On Sun, 3 Mar 2002, Arthur P. Smith wrote:
> I hope Andrew Odlyzko
> was misquoted on the "do the same thing for $100,000"! Perhaps he'll
> explain himself...
I believe he was referring to archiving it (actually, 20,000 papers of
it), not to publishing it.
It is agreed that the archives are parasitic on publisher-funded
peer-review until/unless that is no longer covered by subscriptions
(and hence needs to be covered per outgoing paper out of
subscripton-savings). Let us also agree that the rest of the added-value
(on-paper version, publisher's PDF, other enhancements of the
peer-reviewed draft) need to be unbundled from peer review and
archiving and sold separately, so it can be tested whether they still
have a market.
So, what Andrew said was: $100,000 for archiving 20,000 papers
(i.e., $5 per paper) + $200-$500 per paper for peer review + whatever
the add-ons (paper, PDF, enhancements) cost.

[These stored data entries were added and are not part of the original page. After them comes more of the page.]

(* ===== verification/BlockCrypter.v ===== *)
(** * BlockCrypter: the block codec of [src/crippy_app.py]

    [BlockCrypter] extends [Fernet]: an instance holds the key and the
    default width of a block.  [encrypt_to_block] renders a [DataObject] as
    a block, [decrypt_from_block] finds the block in a text, reads its
    headers line by line and decrypts its body, and [_create_dataobject]
    turns the headers and the decrypted bytes into a [DataObject]. *)

From Stdlib Require Import Ascii ZArith Lia.
From stdpp Require Import base tactics option list strings.
From S2P Require Import Prelude PyStr PyRe Base64 Interfaces DataObject.
Import Py.

(** The default salt, [bytes.fromhex("e512060efc9b086e9951d505bab83173")]. *)
Definition SALT : bytes :=
  [Byte.xe5; Byte.x12; Byte.x06; Byte.x0e; Byte.xfc; Byte.x9b; Byte.x08; Byte.x6e;
   Byte.x99; Byte.x51; Byte.xd5; Byte.x05; Byte.xba; Byte.xb8; Byte.x31; Byte.x73].

Record BlockCrypter : Type := {
  key : bytes;
  default_width : Z;
}.

Definition _start_block : str := "===== START BLOCK =====".
Definition _end_block : str := "===== END BLOCK =====".

(** [self._block.format(content_type=..., content_disposition=...,
    content_encoding=..., data=...)] *)
Definition _block (content_type content_disposition content_encoding data : str) : str :=
  _start_block ++ [NL]
  ++ lit "Content-Type: " ++ content_type ++ [NL]
  ++ lit "Content-Disposition: " ++ content_disposition ++ [NL]
  ++ content_encoding
  ++ [NL]
  ++ data ++ [NL]
  ++ _end_block ++ [NL].

(** ** The patterns of the parser *)

(** The pattern [re_char_set]:
    [; \s* charset \s* = \s* Q* (?P<charset> C+) T*]
    where [Q] is a single or a double quote, [C] any character but a quote,
    a semicolon and white space, and [T] a quote, a semicolon or white
    space. *)
Definition re_char_set : Re.regex :=
  [Re.One (Re.Lit ";"); Re.Star Re.Space] ++ Re.word "charset"
  ++ [Re.Star Re.Space; Re.One (Re.Lit "="); Re.Star Re.Space;
      Re.Star (Re.OneOf ["'"%char; DQ] false);
      Re.Open "charset"; Re.Plus (Re.NoneOf ["'"%char; DQ; ";"%char] true);
      Re.Close "charset";
      Re.Star (Re.OneOf ["'"%char; DQ; ";"%char] true)].

(** The pattern [re_filename]:
    [; \s* filename \s* = \s* Q* (?P<filename> F+) T*]
    where [F] is any character but a quote and a semicolon (white space is
    allowed in a file name). *)
Definition re_filename : Re.regex :=
  [Re.One (Re.Lit ";"); Re.Star Re.Space] ++ Re.word "filename"
  ++ [Re.Star Re.Space; Re.One (Re.Lit "="); Re.Star Re.Space;
      Re.Star (Re.OneOf ["'"%char; DQ] false);
      Re.Open "filename"; Re.Plus (Re.NoneOf ["'"%char; DQ; ";"%char] false);
      Re.Close "filename";
      Re.Star (Re.OneOf ["'"%char; DQ; ";"%char] true)].

(** The pattern of a header line: [^ \s* name : \s* G \s* $], where [G] is
    the group [g] around a greedy star of the dot. *)
Definition re_header (name : str) (g : string) : Re.regex :=
  [Re.Bol; Re.Star Re.Space] ++ Re.word name ++ [Re.One (Re.Lit ":")]
  ++ [Re.Star Re.Space; Re.Open g; Re.Star Re.Any; Re.Close g;
      Re.Star Re.Space; Re.Eol].

(** The value of the header [name] on [line], if [line] is that header. *)
Definition header_value (name : str) (g : string) (line : str) : option str :=
  (fun m => Re.group m g) <$> Re.rmatch true (re_header name g) line.

(** ** The state of the header loop of [decrypt_from_block] *)
Record headers : Type := {
  h_content_type : option str;
  h_content_disposition : option str;
  h_content_encoding : option str;
  base64_start_pos : Z;
}.

Definition advance (n : Z) (h : headers) : headers :=
  {| h_content_type := h_content_type h;
     h_content_disposition := h_content_disposition h;
     h_content_encoding := h_content_encoding h;
     base64_start_pos := base64_start_pos h + n |}.

(** The three [re.match] tests of the loop, in their order. *)
Definition read_header (line : str) (h : headers) : headers :=
  match header_value "content-type" "type" line with
  | Some v =>
    {| h_content_type := Some v;
       h_content_disposition := h_content_disposition h;
       h_content_encoding := h_content_encoding h;
       base64_start_pos := base64_start_pos h |}
  | None =>
  match header_value "content-disposition" "disp" line with
  | Some v =>
    {| h_content_type := h_content_type h;
       h_content_disposition := Some v;
       h_content_encoding := h_content_encoding h;
       base64_start_pos := base64_start_pos h |}
  | None =>
  match header_value "content-encoding" "enc" line with
  | Some v =>
    {| h_content_type := h_content_type h;
       h_content_disposition := h_content_disposition h;
       h_content_encoding := Some v;
       base64_start_pos := base64_start_pos h |}
  | None => h
  end end end.

(** The [for] loop over the lines between the markers: a line that is not
    blank and holds no colon ends it. *)
Fixpoint scan_headers (lines : list str) (h : headers) : headers :=
  match lines with
  | [] => h
  | line :: lines' =>
    if (0 <? len (strip line))%Z then
      if contains line ":" then
        scan_headers lines' (advance (len line) (read_header line h))
      else h
    else scan_headers lines' (advance (len line) h)
  end.

Section BlockCrypter.
Context `{!Zlib, !Codecs, !PathLib, !Fernet, !Pbkdf2, !Secrets}.

(** [BlockCrypter.generate_salt(length=32)] *)
Definition generate_salt (src : secrets_source) (length : option Z) : result bytes :=
  token_bytes src (default 32%Z length).

(** [BlockCrypter.derive_key_from_password(password, salt, iterations=1_500_000)] *)
Definition derive_key_from_password (password : str) (salt : bytes)
    (iterations : option Z) : result bytes :=
  pw ← codec_encode "utf-8" password;
  Ok (B64.urlsafe_b64encode
        (pbkdf2_hmac_sha256 32 salt (default 1500000%Z iterations) pw)).

(** [BlockCrypter(key, width=70)] *)
Definition BlockCrypter_init (key : bytes) (width : option Z) : result BlockCrypter :=
  if fernet_key_ok key then Ok {| key := key; default_width := default 70%Z width |}
  else Raise ValueError.

(** The body of a block: the token, wrapped at [width] columns if
    [width > 0]. *)
Definition wrap (encrypted_data : str) (width : Z) : str :=
  if (0 <? width)%Z then
    join [NL] (map (fun i => slice encrypted_data i (i + width))
                   (range0 (len encrypted_data) width))
  else encrypted_data.

(** The two header values [encrypt_to_block] computes from the object. *)
Definition block_headers (data : DataObject) (ct0 : str) : result (str * str) :=
  let content_type := lower ct0 in
  if decide (content_type = lit "text/plain") then
    Ok (match charset data with
        | Some cs => content_type ++ lit "; charset=" ++ lower cs
        | None => content_type
        end, lit "inline")
  else if decide (content_type = lit "application/octet-stream") then
    Ok (content_type,
        match filename data with
        | Some f => lit "attachment" ++ lit "; filename=" ++ [DQ] ++ f ++ [DQ]
        | None => lit "attachment"
        end)
  else Raise (InvalidDataException
                (lit "content_type '" ++ ct0 ++ lit "' is not supported")).

(** [encrypt_to_block(self, data, width)].  [data] is [None] when the
    argument is no [DataObject]; [r] is what [Fernet.encrypt] reads from the
    clock and the random source. *)
Definition encrypt_to_block (self : BlockCrypter) (data : option DataObject)
    (width : option Z) (r : fernet_entropy) : result str :=
  match data with
  | None => Raise (InvalidDataException "got no DataObject")
  | Some data =>
  match binary_data data with
  | None => Raise (InvalidDataException "got no binary_data")
  | Some bin =>
  match content_type data with
  | None => Raise (InvalidDataException "no content_type specified")
  | Some ct0 =>
    '(content_type, content_disposition) ← block_headers data ct0;
    let content_encoding :=
      if is_zipped data then lit "Content-Encoding: gzip" ++ [NL] else [] in
    encrypted_data ← decode_ascii (fernet_encrypt (key self) r bin);
    let width := default (default_width self) width in
    Ok (_block content_type content_disposition content_encoding
               (wrap encrypted_data width))
  end end end.

(** [_create_dataobject(self, content_type, content_disposition,
    content_encoding, binary_data)] *)
Definition _create_dataobject (content_type content_disposition : str)
    (content_encoding : option str) (binary_data : bytes) : result DataObject :=
  let content_type_lower := lower content_type in
  '(obj_content_type, obj_charset, obj_filename) ←
    (if contains content_type_lower "text/plain" then
       Ok (lit "text/plain",
           (fun m => strip (Re.group m "charset"))
             <$> Re.search true re_char_set content_type_lower,
           None)
     else if contains content_type_lower "application/octet-stream" then
       Ok (lit "application/octet-stream",
           None,
           (fun m => strip (Re.group m "filename"))
             <$> Re.search true re_filename content_disposition)
     else Raise (InvalidContentException
                   (lit "_create_dataobject(): content_type is not supported: '"
                    ++ content_type ++ lit "'")));
  obj_is_zipped ←
    match content_encoding with
    | None => Ok false
    | Some ce =>
      if decide (strip (lower ce) = lit "gzip") then Ok true
      else Raise (InvalidContentException
                    (lit "_create_dataobject(): content_encoding is not supported: '"
                     ++ ce ++ lit "'"))
    end;
  Ok {| DataObject.content_type := Some obj_content_type;
        charset := obj_charset;
        is_zipped := obj_is_zipped;
        filename := obj_filename;
        DataObject.binary_data := Some binary_data |}.

(** [decrypt_from_block(self, block)] *)
Definition decrypt_from_block (self : BlockCrypter) (block : str) : result DataObject :=
  let start_block_pos := find block _start_block in
  let end_block_pos := find block _end_block in
  if bool_decide (start_block_pos = (-1)%Z) || bool_decide (end_block_pos = (-1)%Z)
  then Raise (InvalidBlockException "cannot find block markers")
  else
    let start_block_pos := (start_block_pos + len _start_block)%Z in
    let h := scan_headers (splitlines (slice block start_block_pos end_block_pos))
               {| h_content_type := None; h_content_disposition := None;
                  h_content_encoding := None; base64_start_pos := start_block_pos |} in
    match h_content_type h with
    | None => Raise (InvalidBlockException "expected 'Content-Type:' not found in block")
    | Some content_type =>
    match h_content_disposition h with
    | None =>
      Raise (InvalidBlockException "expected 'Content-Disposition:' not found in block")
    | Some content_disposition =>
      token ← encode_ascii (replace (slice block (base64_start_pos h) end_block_pos) [NL] []);
      decrypted_data ← fernet_decrypt (key self) token;
      _create_dataobject content_type content_disposition (h_content_encoding h)
                         decrypted_data
    end end.

End BlockCrypter.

> Anyway, on a somewhat related topic, I have a question for Stevan
> and the others who propose continuing to use journal publication
> as a stamp of approval on the free literature: What mechanism
> is proposed for ensuring the validity of the "published in ... journal"
> stamp? Currently the arXiv approach is a bit of a mix, but I believe
> mostly the journal publication information is supplied by authors
> rather than by the publishers. Is this a potential problem?
I will put it very simply: There are many ways that this problem, if it
is a problem at all, can and will be solved. Much more significant is
the fact that this obviously surmountable and far-fetched "problem"
should be raised at all (other than as a technical issue for the OAI
committee). I think raising it is another symptom of the Ptolemaic
extremes one must go to in trying to save the Gutenberg cost-recovery
model for this anomalous literature.
http://www.eprints.org/self-faq/#2.Authentication
http://www.eprints.org/self-faq/#3.Corruption
> We've
> talked a bit about the issue of minor differences between the published
> and "arXiv" versions - but what about the potential for abuse? If the
> information is author-controlled then an author could easily pad
> his "publication" list with invalid references to a few obscure journals
> that almost nobody subscribes to any more. Or perhaps even
> "valid" references to papers with slightly or completely different
> author lists (the published version missing this particular author...),
> slightly different titles, etc... The traditional argument I believe is
> that such abuses would be caught, but would they, if most users trust the
> arXiv rather than going to published journal sites? And even if
> caught, could it take years, long enough for a malfeasant author to
> accumulate significant grant funding, research salary, etc.?
I leave it to the reader's imagination, noting only that one could have
raised the same worry about the potential for abuse in switching from
barter to "gold" or currency or credit-card payment or online-payment,
from eye-witness oral interaction to paper or telephony, from mail to
email, etc. etc. I would note only that counterfeits are much more
easily detected by online digital means than by making one's feet do the
walking. (And that scholarly rigor will vary from individual to
individual, as it always did, and cumulative research will continue to
be self-correcting. And let's trust the rigors of hiring/salary
committees to fend for themselves...)
> The ultimate solution is to ensure that the journal references
> are placed by responsible parties - either the journal publishers
> themselves, or perhaps secondary abstracting/indexing publishers
> (though those can also be guilty of egregious errors in their databases),
> or perhaps by groups of established and authenticated research libraries.
> Would journal publishers actually be motivated to publicly place
> even that much data in a free system? We've done some things along
> these lines (various agreements in astrophysics and bio-medicine for
> example) but normally we expect some sort of payment or quid
> pro quo for exchange of our publication database information with
> another party. What's the benefit to publishers here?
Authenticating the publisher's certification (i.e., the fact that such
an article by that author did indeed appear in such-and-such a journal)
is a metadata question. We've already noted the quid-pro-quo for peer
review ($200-$500 per paper). How much of a surcharge per paper do you
reckon the added service of certifying this certification should
amount to?
> Would there
> be any benefit for secondaries? And as for the third option - would
> research libraries be up to the tedious data entry tasks (SLAC's SPIRES
> has done this for high energy physics, but I'm not aware of other
> examples)?
SPARC does it centrally, for the whole corpus. Institutional Eprint
Archives would only need to do it locally, for their own contributions
to the corpus.
> Or is just allowing authors to insert journal publication data sufficient?
For, now, for sure. Once it's (1) all up there and free for all through
self-archiving, and (2) we have a chance to see whether the transition
to downsized, open-access journals, funded by submission instead of
subscription, actually takes place (it might not, and a "double
economy" might stably co-exist, if Arthur is right, and all the other
add-ons could continue to have enough of a market-value to pay for it
all), we can find plenty of ways to optimize it.